On Tuesday, a Palestinian medical team cranked open the West Bank grave of former Palestinian leader Yasir Arafat, took samples of his remains, and handed the evidence over to European experts to determine whether Arafat was poisoned -- by Israel, the theory goes -- before his death in 2004. "This will bring closure," Arafat's widow observed, "We will know the truth about why he died."

But that answer won't come for at least another three months, according to Palestinian medical officials. And even then, the results could very well be inconclusive. Polonium-210, which a Swiss lab detected on Arafat's clothing this summer, decomposes quickly. And if the long history of exhuming world leaders is any guide, the macabre exercise rarely proves the conspiracy theorists right. Here are seven of the most famous examples.

SIMON BOLIVAR

In 2008, Venezuelan President Hugo Chávez announced a curious new project: a commission to exhume the remains of the 19th century military and political leader Simón Bolívar and determine whether the inspiration for Chávez's Bolivarian Revolution had really died from tuberculosis in 1830. Chávez's suspicion? Elites in Colombia and Venezuela had assassinated Bolívar to prevent him from uniting Latin America. "How the oligarchs fooled us," Chávez marveled, "how the historians who falsified history fooled us."

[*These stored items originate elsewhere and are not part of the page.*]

Lemma unanswered_message_renders_error_badge_witness :
  map (fun card => map (fun b => className (snd b)) (badges card))
    (page (step two_in_flight (Settle 0 (Resolved None))))
  = [[js "lead-scorer-badge lead-scorer-error"];
     [js "lead-scorer-badge lead-scorer-loading"]]
  /\ exists badge,
       renders two_in_flight (step two_in_flight (Settle 0 (Resolved None)))
         0%nat badge
       /\ title badge = js "Processing failed".
Proof.
  split; [vm_compute; reflexivity|].
  destruct (unanswered_message_renders_error_badge
              [jane_with_photo; bob_roe] [Initialize received_href]
              (mkPending 0 0 0) (Resolved None))
    as (badge & detail & Hrenders & _ & Htitle & _).
  - exact badge_free_two.
  - cbn [well_hosted]. split; exact I.
  - vm_compute. left. reflexivity.
  - left. reflexivity.
  - exists badge. split; [exact Hrenders|exact Htitle].
Defined.

(** ** A scoring request from end to end *)





(** * Paralympics REST API: the route handlers of [paralympics/routes.py]

    A shallow embedding of the Flask handlers for regions, events, login and
    registration, and the properties of the specification that concern them.

    Handlers are functions of the parsed request (what [request.get_json()]
    and the headers give) in a state-and-exception monad over the [World]:
    the three tables of the database, the number of times the clock has been
    read, and the application log.  A Python exception that no [except]
    clause catches is the outcome [Raise]; Flask answers it with status 500. *)

From stdpp Require Import base option list strings pretty gmap fin_maps.
From Stdlib Require Import ZArith Lia.

Local Open Scope Z_scope.
Local Open Scope string_scope.

(** ** JSON values *)

(** What [request.get_json()] returns and what [jsonify] takes: Python's
    [None], [bool], [int], [str], [list] and [dict] with string keys.
    Numbers are integers; no handler computes with them. *)
#[warnings="-register-all"]
Inductive json : Type :=
  | JNull
  | JBool (b : bool)
  | JNum (n : Z)
  | JStr (s : string)
  | JArr (l : list json)
  | JObj (m : gmap string json).
(** A batch that lists a company twice therefore keeps both rows on the
    first write; the next merge of the same batch keeps the last one. *)
Example save_data_first_write_keeps_batch_rows :
  save_data Scenario.quiet_env Scenario.batch_acme_twice
    (Scenario.world_with Missing)
  = (Ok true,
     {| disk := Stored Scenario.batch_acme_twice; posts := 0;
        trace := [ToCsv Scenario.batch_acme_twice] |})
  ∧ save_data Scenario.quiet_env Scenario.batch_acme_twice
      (Scenario.world_with (Stored Scenario.batch_acme_twice))
    = (Ok true,
       {| disk := Stored Scenario.batch_11_0; posts := 0;
          trace := [ToCsv Scenario.batch_11_0; ReadCsv] |}).
Proof. vm_compute. done. Qed.



(** ** [fetch_data] and its decorator *)

(** On a function that raises at every call, the decorator of
    [fetch_data] calls three times, sleeping in between, then raises. *)
Lemma retry_of_raising_call (wait : nat → Z) (w : World) :
  retry 3 wait (λ w, (Raise ConnectionError, posted w) : result unit * World)
    w
  = (Raise RetryError,
     {| disk := disk w; posts := S (S (S (posts w)));
        trace := Post :: Sleep (wait 2%nat) :: Post :: Sleep (wait 1%nat)
                 :: Post :: trace w |}).
Proof. reflexivity. Qed.

(** The body of [fetch_data] returns at every call: its [except] clause
    turns each failure into [None]. *)
Lemma fetch_data_body_returns (env : Env) (w : World) :
  ∃ data, fetch_data_body env w = (Ok data, posted w)
          ∧ (failing (upstream env (posts w)) → data = None).
Proof.
  unfold fetch_data_body, try_io, mbind, IO_bind, requests_post, lift.
  destruct (upstream env (posts w)) as [|status body]; simpl.
  { by eexists. }
  unfold raise_for_status. case_bool_decide as Hstatus; simpl.
  { by eexists. }
  destruct body as [d|]; simpl.
  - eexists. split; [done|]. intros [?|?]; done.
  - by eexists.
Qed.
Definition convert_data (data : pyval) (to_fmt : string) : M string :=
  if String.eqb to_fmt "xml" then
    perform (CallXmlUnparse data) (xmltodict_unparse lib data)
  else if String.eqb to_fmt "json" then
    perform (CallJsonDumps data 2) (json_dumps lib data 2)
  else if String.eqb to_fmt "yaml" then
    let clean_data := clean_data_for_yaml data in
    perform (CallYamlDump clean_data) (yaml_dump lib clean_data)
  else raise (value_error ("Unexpected target format: " +:+ to_fmt)).

(** [sub_main] up to the text it hands to [write_output]. *)
Definition sub_main (input_file mode : string) : M string :=
  parts <- lift (parse_mode mode) ;;
  let '(from_fmt, to_fmt) := parts in
  content <- read_input_file input_file ;;
  data <- load_data content from_fmt ;;
  convert_data data to_fmt.

End Converter.

(** ** The store

    [clean_data_for_yaml] once more, on objects that live in a store and are
    reached through references, as Python has them: a [dict] or a [list]
    argument is an address, and the function could write to it.  The
    function on [pyval] above is what this one computes on the values the
    references stand for. *)

Module Store.

Definition loc : Type := nat.

(** What a variable or a container slot holds: an immutable scalar or a
    reference. *)
Inductive val : Type :=
| VNone
| VBool (b : bool)
| VInt (z : Z)
| VFloat (bits : Z)
| VStr (s : string)
| VRef (l : loc).

Inductive object : Type :=
| ODict (items : list (string * val))
| OOrderedDict (items : list (string * val))
| OList (xs : list val)
| OOpaque (tag : string).

(** Addresses are positions; a new object goes to the end. *)
Definition heap : Type := list object.

Definition alloc (h : heap) (o : object) : heap * val :=
  ((h ++ [o])%list, VRef (length h)).
Lemma step_instr_inv mem cfg i th ins rest s' r' :
  config_inv mem cfg →
  threads cfg !! i = Some th →
  code th = ins :: rest →
  instr_step ins (object cfg) (result th) = Next s' r' →
  config_inv mem
    {| object := s';
       threads := <[i := {| pending := pending th; code := rest;
                            holds := hold_after ins (holds th);
                            result := r' |}]> (threads cfg) |}.
Proof.
  intros [Hrd Hwr Hex Hth Htb] Hi Hcode Hstep.
  pose proof (Forall_lookup_1 _ _ _ _ Hth Hi) as Hok.
  set (th' := {| pending := pending th; code := rest;
                 holds := hold_after ins (holds th); result := r' |}).
  pose proof (count_holding_insert Shared _ _ _ th' Hi) as HS.
  pose proof (count_holding_insert Exclusive _ _ _ th' Hi) as HE.
  cbn [holds th'] in HS, HE.
  unfold thread_ok in Hok. rewrite Hcode in Hok.
  destruct (object cfg) as [T [w n]] eqn:Hobj.
  cbn [tables mutex_ Mutex.writer_held Mutex.reader_count] in *.
  destruct (holds th) eqn:Hh.
  - (* the thread takes the lock *)
    destruct Hok as [?|[c Hc]]; [done|].
    destruct (is_create_or_remove c) eqn:Hw.
    + destruct (writer_code mem c Hw) as (body & Hbody & Hshape & _).
      pose proof Hbody as Hbody'.
      rewrite <- Hc in Hbody. injection Hbody as -> ->.
      cbn in Hstep. destruct w; [done|]. destruct n; [|done].
      injection Hstep as <- <-. cbn [hold_after] in *.
      repeat case_decide; try done.
      split; cbn [object threads tables mutex_ Mutex.writer_held
                  Mutex.reader_count]; try lia; try done.
      eapply threads_ok_update; [done..| |by left].
      unfold thread_ok. cbn [holds code th' hold_after].
      split; [done|]. eapply writer_restores; eauto.
    + destruct (reader_code mem c Hw) as (body & Hbody & Hshape).
      rewrite <- Hc in Hbody. injection Hbody as -> ->.
      cbn in Hstep. destruct w; [done|].
      injection Hstep as <- <-. cbn [hold_after] in *.
      repeat case_decide; try done.
      split; cbn [object threads tables mutex_ Mutex.writer_held
                  Mutex.reader_count]; try lia; try done.
      eapply threads_ok_update; [done..| |by left].
      unfold thread_ok. cbn [holds code th' hold_after]. done.
  - (* the thread is in a reader section *)
    pose proof (count_holding_pos _ _ _ _ Hi Hh) as Hpos.
    assert (w = false) as -> by (destruct w; [specialize (Hex eq_refl); lia|done]).
    destruct ins; cbn in Hok; try discriminate Hok.
    + destruct rest; [|discriminate Hok].
      cbn in Hstep. injection Hstep as <- <-. cbn [hold_after] in *.
      repeat case_decide; try done.
      split; cbn [object threads tables mutex_ Mutex.writer_held
                  Mutex.reader_count Mutex.ReaderUnlock]; try lia; try done.
      eapply threads_ok_update; [done..| |by left].
      unfold thread_ok. cbn [holds code th' hold_after]. by left.
    + cbn in Hstep. destruct (cond T) as [[]|]; try discriminate Hstep.
      injection Hstep as <- <-. cbn [hold_after] in *.
      repeat case_decide; try done.
      split; cbn [object threads tables mutex_ Mutex.writer_held
                  Mutex.reader_count]; try lia; try done.
      eapply threads_ok_update; [done..| |by left].
      unfold thread_ok. cbn [holds code th' hold_after]. try rewrite Hh; done.
    + cbn in Hstep. destruct (e T) as [v|]; try discriminate Hstep.
      injection Hstep as <- <-. cbn [hold_after] in *.
      repeat case_decide; try done.
      split; cbn [object threads tables mutex_ Mutex.writer_held
                  Mutex.reader_count]; try lia; try done.
      eapply threads_ok_update; [done..| |by left].
      unfold thread_ok. cbn [holds code th' hold_after]. try rewrite Hh; done.
  - (* the thread is in a writer section *)
    pose proof (count_holding_pos _ _ _ _ Hi Hh) as Hpos.
    assert (w = true) as -> by (destruct w; [done|lia]).
    specialize (Hex eq_refl). subst n.
    destruct Hok as [Hshape Hres].
    assert (Hle : count_holding Exclusive (threads cfg) ≤ 1) by lia.
    destruct ins; cbn in Hshape; try discriminate Hshape.
    + destruct rest; [|discriminate Hshape].
      cbn in Hstep. injection Hstep as <- <-. cbn [hold_after] in *.
      repeat case_decide; try done.
      split; cbn [object threads tables mutex_ Mutex.writer_held
                  Mutex.reader_count Mutex.WriterUnlock]; try lia; try done.
      eapply threads_ok_update; [done..| |by left].
      unfold thread_ok. cbn [holds code th' hold_after]. by left.
    + cbn in Hstep. unfold restores in Hres. cbn [section_end] in Hres.
      destruct (cond T) as [[]|]; try discriminate Hstep.
      injection Hstep as <- <-. cbn [hold_after] in *.
      repeat case_decide; try done.
      split; cbn [object threads tables mutex_ Mutex.writer_held
                  Mutex.reader_count]; try lia; try done.
      eapply threads_ok_update; [done..| |by left].
      unfold thread_ok. cbn [holds code th' hold_after]. try rewrite Hh; done.
    + cbn in Hstep. unfold restores in Hres. cbn [section_end] in Hres.
      injection Hstep as <- <-. cbn [hold_after] in *.
      repeat case_decide; try done.
      split; cbn [object threads tables mutex_ Mutex.writer_held
                  Mutex.reader_count]; try lia; try done.
      eapply threads_ok_update; [done..| |right; done].
      unfold thread_ok. cbn [holds code th' hold_after]. try rewrite Hh; done.
Qed.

Chávez opened Bolívar's grave in 2010 with characteristic flair, displaying the independence icon's skeleton on national television. But the results of the investigation, unveiled in 2011, proved the Venezuelan leader wrong. Experts found toxins that may have contributed to Bolívar's death, but suggested they may have come from medicine. "We could not establish the death was by non-natural means or by intentional poisoning" Venezuela's vice president explained. Chávez was unmoved. "They killed Simon Bolívar," he insisted, even while admitting that he didn't "have proof" (the Venezuelan president is now building a mausoleum for his hero).

ZACHARY TAYLOR

The circumstances surrounding the death in 1850 of Zachary Taylor -- one of eight U.S. presidents to die in office -- are admittedly bizarre. As the History Channel tells it, Taylor "gulped down a large quantity of cherries and iced milk" at an event associated with the construction of the Washington Monument and then chased it with "several glasses of water" after returning to the White House. He died several days later after suffering from a stomach ailment that his doctors suspected was a bacterial infection of the small intestine.

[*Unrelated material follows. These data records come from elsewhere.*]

(** * Mamba2 mixer: a shallow embedding of [modeling_mamba2.py]

    The tensors of the PyTorch code are modelled as a shape together with
    an element function over multi-indices; scalars are real numbers, so
    every dtype cast ([.float()], [.to(dtype)]) is the identity.  Every
    PyTorch operation that can fail on a shape mismatch returns a [result],
    and the cache object, which the code mutates in place, is threaded
    through explicitly so that a write performed before an exception is
    still visible afterwards. *)

From Stdlib Require Import Reals Lra Lia ZArith List String Bool.
From stdpp Require Import base option list gmap.
Import ListNotations.
(** The shuffle on the heap writes to the new array only, and computes
    what the shuffle on values computes. *)
Lemma Ref_shuffleLoop_spec (r : nat) (i : nat) g (h : list (list A)) arr :
  h !! r = Some arr -> (i < length arr)%nat ->
  Ref.shuffleLoop r i g h
  = Some ((shuffleLoop i arr g).2, <[r := (shuffleLoop i arr g).1]> h).
Proof.
  revert g h arr; induction i as [|i IH]; intros g h arr Hr Hi; simpl.
  - by rewrite list_insert_id.
  - pose proof (shuffle_index_bound g (S i)) as Hj.
    destruct (random g) as [u g']; simpl in Hj |- *.
    rewrite Hr; simpl.
    destruct (lookup_lt_is_Some_2 arr (floor_times u (S (i + 1)))) as [aj Haj]; [lia|].
    destruct (lookup_lt_is_Some_2 arr (S i)) as [ai Hai]; [lia|].
    rewrite Haj, Hai; simpl.
    rewrite (IH g' _ (swap arr (S i) (floor_times u (S (i + 1))))).
    + unfold swap. rewrite Haj, Hai. by rewrite list_insert_insert_eq.
    + unfold swap. rewrite Haj, Hai. apply list_lookup_insert_eq.
      by apply lookup_lt_Some in Hr.
    + rewrite swap_length. lia.
Qed.

Lemma Ref_createShuffledArray_spec (array : nat) g (h : list (list A)) l :
  h !! array = Some l ->
  Ref.createShuffledArray array g h
  = Some (length h, (createShuffledArray l g).2,
          h ++ [(createShuffledArray l g).1]).
Proof.
  intros Hl. unfold Ref.createShuffledArray, Ref.spread. rewrite Hl; simpl.
  rewrite lookup_app_r, Nat.sub_diag by lia; simpl.
  destruct l as [|a l]; [done|].
  rewrite (Ref_shuffleLoop_spec _ _ _ _ (a :: l)); simpl.
  - rewrite insert_app_r_alt, Nat.sub_diag by lia. done.
  - rewrite lookup_app_r, Nat.sub_diag by lia. done.
  - lia.
Qed.
End SelectionFacts.

(** ** Results *)

Lemma bind_Ok {A B : Type} (r : result A) (k : A -> result B) (b : B) :
  result_bind r k = Ok b <-> exists a, r = Ok a /\ k a = Ok b.
Proof.
  destruct r as [a|e]; simpl; split.
  - eauto.
  - by intros (? & [= <-] & ?).
  - done.
  - by intros (? & ? & ?).
Qed.

Global Instance Ok_inj {A : Type} : Inj (=) (=) (@Ok A).
Proof. by intros a b [= ->]. Qed.

Lemma deref_Ok {A : Type} (o : option A) (a : A) : deref o = Ok a <-> o = Some a.
Proof. destruct o; simpl; split; congruence. Qed.

(** Takes a hypothesis [_ = Ok _] about a sequence of binds apart. *)
Ltac inv_ok H :=
  repeat match type of H with
  | result_bind _ _ = Ok _ =>
      let a := fresh "a" in let Ha := fresh "Ha" in
      apply bind_Ok in H as (a & Ha & H);
      try (apply deref_Ok in Ha)
  | Ok _ = Ok _ => apply (inj Ok) in H
  end.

In the early 1990s, the author Clara Rising, convinced that Taylor had been poisoned because of his opposition to slavery, persuaded a coroner in Kentucky, where Taylor is buried, to exhume the former president's remains. But medical officials determined that Taylor died from any of "a myriad of natural diseases which could have produced the symptoms of gastroenteritis." Rising too had difficulty accepting the lack of evidence of foul play. "His political enemies benefited from his removal, whether they removed him or not," she declared.